Thursday, January 12, 2012

Asking Forgiviness

I've written about forgiveness on this blog before, but recently some things have made rethink just how easily I forgive others. I know that we are to forgive over and over, because we are sinner and are constantly given forgiveness by our Savior. I don't know if I truly know how to forgive. I think I know how to become indifferent, to move on, to forget. But true forgiveness? I honestly don't know.

What do you think? How do we truly forgive? How do we feel love for those who have hurt us? How do we move past the indifference into that place of love? And why is that even if we do really want to forgive, those feelings won't come.

I've been wrestling with these question for over a month and still don't have answers. I would love to hear your thoughts.

Tuesday, January 10, 2012

Plans

I know most people roll their eyes at the thought of resolutions and those who make them, but think it's a great tradition. A fresh start. A new beginning. Hopefulness. All good things to me. In fact they remind me of the new mercies we receive daily and where would I be without this amazing gift. I've never really made resolutions, but I'm a big fan on making plans and to do lists. This year is no different, however, for some reason the goals and plans seem bigger and more challenging. Maybe it's because I'm getting older or maybe it's because there are some big plans in my future.

The biggest area for change is in my spiritual life. For the past few months I've definitely veered off track and it's not something I'm proud of. Isn't it funny how moment you take your focus of Christ you can feel yourself spiral out of control. I'm not talking about difficult things happening to you in life. I'm talking about when you find your behavior going on a downhill spiral. You're snappy, short tempered, easily frustrated. Your relationship begin to unravel and all the while you're racking your brain trying to figure out what happened. For me the answer has been there all along and I just decided to continue on my path of stupidity. Now here I am broken and lost, finally admitting to you my big secret. My spiritual life has been terrible.

One of the areas I need to work on is church attendance. Am I the only Christian that struggles with this? The crazy part is that I love my church! LOVE IT! But each week the thought of being in a corporate setting instead of being alone just seems like too much for me. It's no secret that I'm not a fan of people, it's one of the perks of being an introvert. Corporate worship just makes me feel intimidated and insecure which I'm sure is just more of Satan's lies keeping me from living in the truth of the Gospel. For the past bit I've put my lack of attendance off on sickness and pain, both of which were technically true. However, I do know that I could have and some days should have pushed myself and so far I'm off to a good start. People who exercise tell me that they always dread going, but once they get there they're so happy they went. I've yet to experience this phenomenon at the gym, but I always feel this way about church.

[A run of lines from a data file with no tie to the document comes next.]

Lemma dropna_complete df : Forall (fun r => has_nan r = false) (values (dropna df)).
Proof.
  unfold dropna. simpl. rewrite Forall_forall.
  intros r Hr. apply in_map_iff in Hr. destruct Hr as [[l r'] [<- Hin]].
  apply filter_In in Hin. destruct Hin as [_ Hc].
  unfold complete in Hc. simpl in *. now apply negb_true_iff in Hc.
Qed.

Lemma returns_table_inv api symbols names s e frequency out :
  returns_table api symbols names s e frequency = Ok out ->
  exists df table,
    fetch_prices api symbols s e empty_frame = Ok df
    /\ returns_by_frequency frequency df = Ok (Some table)
    /\ out = mkDF (index table) (map LStr names) (values table).
Proof.
  unfold returns_table.
  destruct (fetch_prices api symbols s e empty_frame) as [df|e1] eqn:F; simpl;
    [|discriminate].
  destruct (returns_by_frequency frequency df) as [[t|]|e2] eqn:R; simpl;
    try discriminate.
  unfold set_columns. destruct (Nat.eqb _ _); [|discriminate].
  intros H. inversion H; subst. exists df, t. auto.
Qed.

Lemma returns_by_frequency_inv frequency df table :
  returns_by_frequency frequency df = Ok (Some table) ->
  exists source,
    table = dropna (pct_change source)
    /\ (frequency = "D" /\ source = df
        \/ frequency = "M" /\ resample_M_last df = Ok source).
Proof.
  unfold returns_by_frequency.
  destruct (String.eqb frequency "D") eqn:ED.
  - apply String.eqb_eq in ED. intros H. inversion H. exists df. auto.
  - destruct (String.eqb frequency "M") eqn:EM; [|discriminate].
    apply String.eqb_eq in EM.
    destruct (resample_M_last df) as [m|err] eqn:R; simpl; [|discriminate].
    intros H. inversion H. exists m. auto.
Qed.

Lemma returns_table_complete api symbols names s e frequency out :
  returns_table api symbols names s e frequency = Ok out ->
  columns out = map LStr names
  /\ length (values out) = nrows out
  /\ Forall (fun row => length row = length symbols /\ has_nan row = false)
            (values out).
Proof.
  intros H. apply returns_table_inv in H.
  destruct H as (df & table & F & R & ->).
  pose proof (fetch_prices_shape api s e symbols df F) as W.
  apply returns_by_frequency_inv in R. destruct R as (src & -> & Hsrc).
  assert (Ws : wf_prices (length symbols) src).
  { destruct Hsrc as [[_ ->] | [_ Hm]]; [assumption|].
    eapply resample_wf; eauto. }
  split; [reflexivity|]. split.
  - exact (dropna_values_length (pct_change src)).
  - change (Forall (fun row => length row = length symbols /\ has_nan row = false)
                   (values (dropna (pct_change src)))).
    pose proof (dropna_keeps (P := fun r => length r = length symbols)
                  (pct_change src) (pct_change_width _ src Ws)) as H1.
    pose proof (dropna_complete (pct_change src)) as H2.
    rewrite Forall_forall in *. intros r Hr. split; auto.
Qed.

There are a few other areas of my spiritual life that I'm working on, but this is one I wanted to share with you. I ask for your prayers and I promise to continue to be transparent with  you on my journey.

Sunday, January 08, 2012

Lesson Learned

Yesterday was the first day of the new semester so I thought I'd take a look back and Fall and recap some of the lessons learned along the way:

1. After three years I'm definitely a changed person. Honestly, my first few years in seminary I loved throwing that around when I met people. I loved the attention I got and sometimes felt it made me a better Christian just by saying it. However, now that I'm in the middle of my third year, I realize that seminary and a life of faith can be mutually exclusive. I'm finally shedding some of my pride and understanding the priviledge of being  a seminarian, especially at my current school. I am humbled by my classmates and their extensive knowledge of the Bible, their ability to speak eloquently in front of the room and their true hearts for Christ. It's my prayer I can become a person who is worthy of being in seminary because right now I falling flat. Seriously.

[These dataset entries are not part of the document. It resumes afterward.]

(** * Disaster-alert analytics: a shallow embedding and its properties

    The development follows the Python sources of the repository:
    - [backend/app/main.py], [backend/app/google_fetcher.py],
      [backend/app/external_data.py]  (ingestion and source adapters);
    - [mcp/app/main.py], [mcp/app/advanced_mcp.py],
      [mcp/app/decision_support.py], [mcp/app/recommendation_engine.py]
      (clustering, trends, risk scoring, recommendations).

    Conventions of the embedding.
    - Python floats are idealised as exact rationals ([Q]).  A test
      [((dx)**2 + (dy)**2)**0.5 < r] with a non-negative radius [r] is
      written on the squares, [dx*dx + dy*dy < r*r], which is the same
      test over the reals.
    - A JSON object read with [d.get(key, default)] is a record whose
      field is an [option]; the getter supplies the default.
    - [created_at] holds the outcome of
      [datetime.fromisoformat(alert['created_at'].replace('Z', '+00:00'))]:
      [None] stands for every way this expression raises (missing key,
      not a string, not ISO formatted).
    - A Python list of dicts mutated in place is a list updated by index.
    - Code that can raise returns a [result].
    - An f-string field [{n}] that holds an integer is [pretty n]; the
      text of a float is left to a parameter [fmt]. *)

From Stdlib Require Import QArith Lqa ZArith String.
From Stdlib Require PrimFloat.
From stdpp Require Import gmap strings list sorting pretty.

Open Scope Q_scope.

(** ** Numbers *)

Definition Qltb (x y : Q) : bool := negb (Qle_bool y x).
Definition Qleb (x y : Q) : bool := Qle_bool x y.

(** [len(l)] as a float. *)
Definition Qlen {A} (l : list A) : Q := inject_Z (Z.of_nat (length l)).
Definition Qnat (n : nat) : Q := inject_Z (Z.of_nat n).

(** [sum(xs)]: Python starts from 0 and adds from the left. *)
Definition Qsum (xs : list Q) : Q := foldl Qplus 0 xs.

(** The arithmetic mean of a list of numbers. *)
Definition mean (xs : list Q) : Q := Qsum xs / Qlen xs.

Definition sq (x : Q) : Q := x * x.

(** [((x1 - x2)**2 + (y1 - y2)**2)**0.5], squared. *)
Definition dist2 (x1 y1 x2 y2 : Q) : Q := sq (x1 - x2) + sq (y1 - y2).

(** [((x1 - x2)**2 + (y1 - y2)**2)**0.5 < r] for [0 <= r], in exact
    arithmetic: the squared distance against [r * r].  The program
    rounds the squares, the sum and the root; the two tests can differ
    when the distance is within rounding of [r] (see [Numeric] and
    [Binary64] for the test as the machine computes it). *)
Definition dist_lt (x1 y1 x2 y2 r : Q) : bool := Qltb (dist2 x1 y1 x2 y2) (sq r).
(** [((x1 - x2)**2 + (y1 - y2)**2)**0.5 <= r] for [0 <= r]. *)
Definition dist_le (x1 y1 x2 y2 r : Q) : bool := Qleb (dist2 x1 y1 x2 y2) (sq r).

(** [min(x, y)]: the first argument unless the second is smaller. *)
Definition py_min (x y : Q) : Q := if Qltb y x then y else x.

(** [l[-n:]] for [0 < n]. *)
Definition last_n {A} (n : nat) (l : list A) : list A := drop (length l - n) l.

(** ** Exceptions *)

Inductive exn : Type :=
  | KeyError | ValueError | TypeError | AttributeError
  | ConnectionError | HTTPError | JSONDecodeError
  | IntegrityError | MissingSchema.

Inductive result (A : Type) : Type :=
  | Ok (a : A)
  | Raise (e : exn).
Arguments Ok {A} a.
Arguments Raise {A} e.

#[global] Instance result_ret : MRet result := λ A a, Ok a.
#[global] Instance result_bind : MBind result := λ A B k m,
  match m with
  | Ok a => k a
  | Raise e => Raise e
  end.

(** [try: m  except Exception: handler]. *)
Definition try_except {A} (m : result A) (handler : exn → A) : A :=
  match m with
  | Ok a => a
  | Raise e => handler e
  end.

(** The text of an exception: stands for [str(e)] in the messages built
    by the handlers. *)
Definition exn_text (e : exn) : string :=
  match e with
  | KeyError => "KeyError" | ValueError => "ValueError"
  | TypeError => "TypeError" | AttributeError => "AttributeError"
  | ConnectionError => "ConnectionError" | HTTPError => "HTTPError"
  | JSONDecodeError => "JSONDecodeError" | IntegrityError => "IntegrityError"
  | MissingSchema => "MissingSchema"
  end.

(** ** HTTP replies

    [client.get(url)] either raises or gives a response; [response.json()]
    either raises or gives the decoded body. *)
Record response (A : Type) : Type := Response {
  status_code : Z;
  json : result A
}.
Arguments Response {A} status_code json.
Arguments status_code {A} r.
Arguments json {A} r.

(** [r.json() if r.status_code == 200 else dflt]. *)
Definition json_if_200 {A} (r : response A) (dflt : A) : result A :=
  if decide (status_code r = 200%Z) then json r else Ok dflt.

(** ** Alerts as the analytics services read them *)

(** A parsed [created_at]: the proleptic ordinal of [.date()], [.hour],
    and the instant in microseconds (for comparisons with [utcnow()]). *)
Record datetime : Type := DateTime {
  dt_date : Z;
  dt_hour : Z;
  dt_usec : Z
}.

Record alert : Type := Alert {
  alert_id : Z;
  alert_title : string;
  alert_lat : option Q;
  alert_lon : option Q;
  alert_severity : option Z;
  alert_created_at : option datetime
}.

(** [alert.get('lat', 0)], [alert.get('lon', 0)], [a.get('severity', 1)]. *)
Definition get_lat (a : alert) : Q := default 0 (alert_lat a).
Definition get_lon (a : alert) : Q := default 0 (alert_lon a).
Definition get_severity (a : alert) : Z := default 1%Z (alert_severity a).

(** [[a for a in alerts if a.get('severity', 1) >= 3]]. *)
Definition high_severity_of (alerts : list alert) : list alert :=
  filter (λ a, (3 ≤ get_severity a)%Z) alerts.

(** A shelter record: [s.get('lat', 0)], [s.get('lon', 0)],
    [s.get('capacity', 0)].  [None] is a missing key; a capacity that is
    there and is null (on which [sum] raises [TypeError]) is not among
    the values of this record. *)
Record shelter : Type := Shelter {
  shelter_lat : option Q;
  shelter_lon : option Q;
  shelter_capacity : option Z
}.

Definition get_shelter_lat (s : shelter) : Q := default 0 (shelter_lat s).
Definition get_shelter_lon (s : shelter) : Q := default 0 (shelter_lon s).
Definition get_capacity (s : shelter) : Z := default 0%Z (shelter_capacity s).

(** The requester location is an optional dict from strings to floats.
    [if location] holds of a dict that is there and is not empty. *)
Definition truthy (location : option (gmap string Q)) : bool :=
  match location with
  | Some d => negb (bool_decide (d = ∅))
  | None => false
  end.

(** [location.get(key, 0)]. *)
Definition loc_get (d : gmap string Q) (key : string) : Q := default 0 (d !! key).

(** One item of a recommendation list: the keys ["type"], ["title"],
    ["description"], ["actions"]. *)
Record recommendation : Type := Recommendation {
  rec_type : string;
  rec_title : string;
  rec_description : string;
  rec_actions : list string
}.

2. I'm a lazy student: I get by, I do well, but I'm short changing myself. When I was working, there just weren't the hours in the day to get everything done, so I cut myself some slack. Now it's just pure laziness. I have big plans to change that going forward.

3. You just have to do the work: I let exegesis freak me out for years. Now that I've finally done it, it's certainly not one of my favorite things to do, but it's not all bad either. I'm actually happy that there's so much emphasis placed on the process and I more aware of the weight of my words when I'm using scripture. Without the proper understanding of the passage, it's context and and clear interpretation I could do more damage than good.

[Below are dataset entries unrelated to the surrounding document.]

(* ===== verification/Prelude.v ===== *)
(** * A verification development of the kilolib overhead controller (ohc.c)

    The program, [src/ohc.c], is the firmware of the overhead controller
    that relays packets received on a serial line to kilobots over an
    infrared transmitter.  It has two execution contexts that share global
    state:

    - the receive interrupt [ISR(USART_RX_vect)] (lines 151-173): a
      sliding-window frame detector.  It keeps the last [PACKET_SIZE] = 132
      received bytes in the circular buffer [packet_buffer] with the cursor
      [packet_head] and the running XOR [packet_checksum]; when the oldest
      byte of the window is [PACKET_HEADER] = 0x55 and the checksum is 0 it
      copies the window, oldest byte first, into [new_packet], sets
      [has_new_packet] and [packet_type];
    - the main loop of [main] (lines 74-146): a dispatcher that waits for
      [has_new_packet], clears it and runs one of six behaviours selected by
      [packet_type]; the two forwarding behaviours resend a message until a
      new packet arrives, the boot-page and GPS behaviours send a bounded
      series of messages with interrupts disabled.

    Before the loop, [main] configures the I/O registers (lines 35-61) and
    blinks both LEDs five times (lines 64-72); the LEDs are bits of
    [PORTD] and [PORTB] that the behaviours write too.  The message layout [message_t],
    [message_crc] and [message_send] come from kilolib's [message.h] and
    [message_crc.c], which are not part of [src/]: they are modelled from
    the specification (section 6, "Transport") and marked so in the map.

    ** Files, in dependency order

    - [Prelude.v] (this file): the notation scope [ohc_scope]; bytes as [Z]
      in [0,256) ([byte_ok]) and the uint8 wrap-around [u8]; array reads
      and writes that fail out of range ([load], [store], notations
      [a.[i]] and [a.[i := v]]), so that C's undefined behaviour is an
      error value and never a silent default; the C [for] loop [for_up]
      with its invariant rule [for_up_inv] and failure rule [for_up_fail];
      the copy loop [copy_range] (every [memcpy] and byte-copy loop of the
      program) with [copy_range_spec] and [copy_range_oob]; the XOR
      reduction [xor_all] and the ring-buffer rotation [rotate]; the
      tactics [ohc_decide] (decide a proposition on concrete data by
      evaluation), [ohc_lia] and [simplify_bool]; the register-bit lemmas
      [testbit_set_bit] and [testbit_clear_bit] ([R |= 1<<b] and
      [R &= ~(1<<b)] on [Z.testbit]); the hint databases [ohc], [ohc_rw]
      and [ohc_bits].
    - [Detector.v], Module [Window]: the frame detector of the interrupt,
      lines 8-9, 19-21 and 154-168 ([rx_update], [synced], [copy_frame]),
      its invariant [window_wf] (the checksum is the XOR of the buffer, the
      cursor is in range) and the abstract window [contents] (the queue of
      the last 132 bytes, oldest first) that it refines.
    - [Mailbox.v], Module [Store]: the globals [new_packet], [packet_type],
      [has_new_packet] (lines 22-24) and the whole handler
      [USART_RX_vect] (lines 151-173); [feed] runs it on a byte stream and
      [spec_isr] is the abstract handler it refines.
    - [Message.v], Module [Msg]: the [message_t] layout and the [Transport]
      class ([message_crc]: a 16-bit CRC of the ten bytes before the CRC
      field), with kilolib's CRC-CCITT as instance [kilolib_transport].
      [message.h] and [message_crc.c] are not under [src/]: this file is
      modelled from the specification (section 6) and marked so in the map.
    - [Dispatcher.v], Module [Main]: the main loop (lines 74-146) as a
      small-step machine [main_step] on a [state] record holding every
      global, the I bit of [SREG], a trace of [message_send] calls and LED
      writes, and a program counter [pc] naming the next C statement (with
      the loop index where a loop runs).  A statement that reads or writes
      shared state is one step.  [run n] runs [n] steps with no interrupt.
    - [System.v], Module [System]: the interleaving [step] of main-loop
      statements with the interrupt (taken only while the I bit is set),
      [reachable] from start-up, explicit schedules [exec], and the
      invariant [inv] of every reachable state.
    - [Contract.v], Module [Contract]: the specification's dispatch cycle
      (Idle, Take, Decode, one behaviour, Idle) as the abstract machine
      [dispatch_step] with the arrivals [arrive_step] of the environment,
      and the abstraction [abs] of program states.
    - [Startup.v], Module [Startup]: the power-on blink of lines 64-72
      ([power_on_blink]) and the state [boot_state] at line 74 after it.
    - [Hardware.v], Module [Hw]: the I/O registers as a map [ioreg] from
      the names [reg] to [Z]; [R = v], [R |= v], [R &= v] as [assign],
      [or_assign], [and_assign] with [Z.lor], [Z.land], [Z.lnot] and
      [Z.shiftl]; the bring-up [bring_up] (lines 36-61, [cli()] and
      [sei()] as the I bit of [SREG], returning the value of [tx_mask]),
      with [UBRR_VALUE] and [USE_2X] of [<util/setbaud.h>] as parameters;
      [led_write], the port write of each LED event of the trace, and
      [ports_after], a trace replayed on the registers.  The bit numbers
      of [<avr/iom328p.h>] and the reset values [reset_regs] of the data
      sheet are modelled from the device header.

    ** The theorems

    - Receive path (C1-C4, C16): the per-byte update keeps the checksum
      invariant and refines the abstract window (C1); the two copy loops
      compute the rotation of the buffer, a valid frame (C2); over any byte
      stream the handler refines the abstract handler (C3); a valid frame is
      published at its last byte after any traffic, overwriting an
      unconsumed one (C4); from start-up nothing is published before the
      132nd byte (C16).
    - Dispatcher (C6, C7, C11-C14): the behaviour of each packet type, by
      running the machine: the forwarding loops (C7, C12), the boot-page
      loop and its over-read of [new_packet] at [i = 126] (C6), the
      termination of the GPS loop whether or not a new packet is pending
      (C11), the toggle (C13), and which types do nothing but clear the flag:
      exactly [PACKET_STOP] and the values no [case] names (C14).
    - Whole program (C5, C8-C10, C15): in every reachable state the only
      fault is the boot-page over-read (C5); a forwarded message always
      carries the CRC of its payload and is never torn (C8); a schedule in
      which one toggle packet is applied twice, because the flag is cleared
      before [packet_type] is read (C9); the [!has_new_packet] test of the
      boot-page loop is dead after its first evaluation (C10); the blue LED
      shows [leds_toggle] (C15); every section with interrupts disabled
      ends within 46 statements, or faults at the over-read (C17); the
      cursor and every loop index stay in range, so no [uint8_t]
      increment wraps (C18); a raw-forwarded message is never torn (C19).
    - Contract (C20): every statement of the main loop is a step of the
      specification's dispatch cycle and every run of the interrupt an
      arrival (refinement by the abstraction [abs]).
    - Start-up (C21): the blink writes five pulses and leaves the blue LED
      off, and the invariant holds along every execution from line 74.
    - Hardware (C22-C24): from any register values the bring-up makes the
      LED and IR pins outputs, turns the IR LED off, enables reception,
      its interrupt and transmission with 8-bit characters, and sets the I
      bit, but leaves the parity and stop-bit fields as they were (C22),
      so the frame format is 8N1 only from the reset values; the LED events
      are the port writes, touching only the LED bits (C23); after
      bring-up and blink, in every reachable state the blue pin shows
      [leds_toggle], the green pin is low and the IR pin untouched by LED
      writes (C24).

    Each theorem with hypotheses has a witness lemma that applies it to
    concrete data and discharges the hypotheses by evaluation.

    ** Bounds and fuel

    [for_up] takes fuel; [copy_range] gives it [hi - lo + 1], one more than
    the iterations the loop can make, so it never runs out
    ([copy_range_spec] proves the result exists).  The machine [run n] is
    fuel for the main loop, which never terminates in C: its theorems
    state the exact number of steps ([13 + 2 n] for [n] forwarding
    transmissions, 46 steps to the boot over-read, at most 42 for the GPS
    handler, at most 46 to the end of a section with interrupts disabled,
    by the measure [cli_measure] on the loop index), so "enough fuel gives
    the result" is what they say.  Integers
    keep their C width where it matters: the [uint8_t] loop index [i] and
    [packet_head] wrap with [u8], and the theorems prove they never reach
    the wrap.

    ** Not modelled

    The registers' effect on the hardware (pin electrical levels, the
    baud rate generator, the vector table move) is the device's, not the
    program's: the model stops at the register values.  [UBRR_VALUE] and
    [USE_2X] are computed by [<util/setbaud.h>] at compile time and are
    parameters.  [tx_mask] is given its value; its use, by kilolib's
    transmitter, is outside [src/], and a [Send] event writes no port in
    [Hw].  [_delay_ms] changes no state.  The transmitter behind [message_send] and the
    receiving robots are outside the program: a send is an event of the
    trace.  The UART's two-byte receive buffer is not modelled: the
    environment chooses which bytes reach the handler, which includes
    bytes lost to an overrun. *)

From stdpp Require Import base list options numbers.
From Stdlib Require Import ZArith Lia.

Declare Scope ohc_scope.
Delimit Scope ohc_scope with ohc.
Open Scope Z_scope.
Open Scope ohc_scope.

4. I need help: Without the assistance of some of my classmates I would not make it through, and I do my best to return the favor whenever I can. I touched on this in previous posts and I feel stronger about this now more than ever.

5. I don't know my plan: And I'm so happy with that. I'm a seminarian. I own a catering business. These two things do not seem to go together, and I get questions about that almost daily. I don't have the answers and for the first time in a long time, I'm not looking for answer. I'm content living into each day as it is. It's such a lovely way to live right now.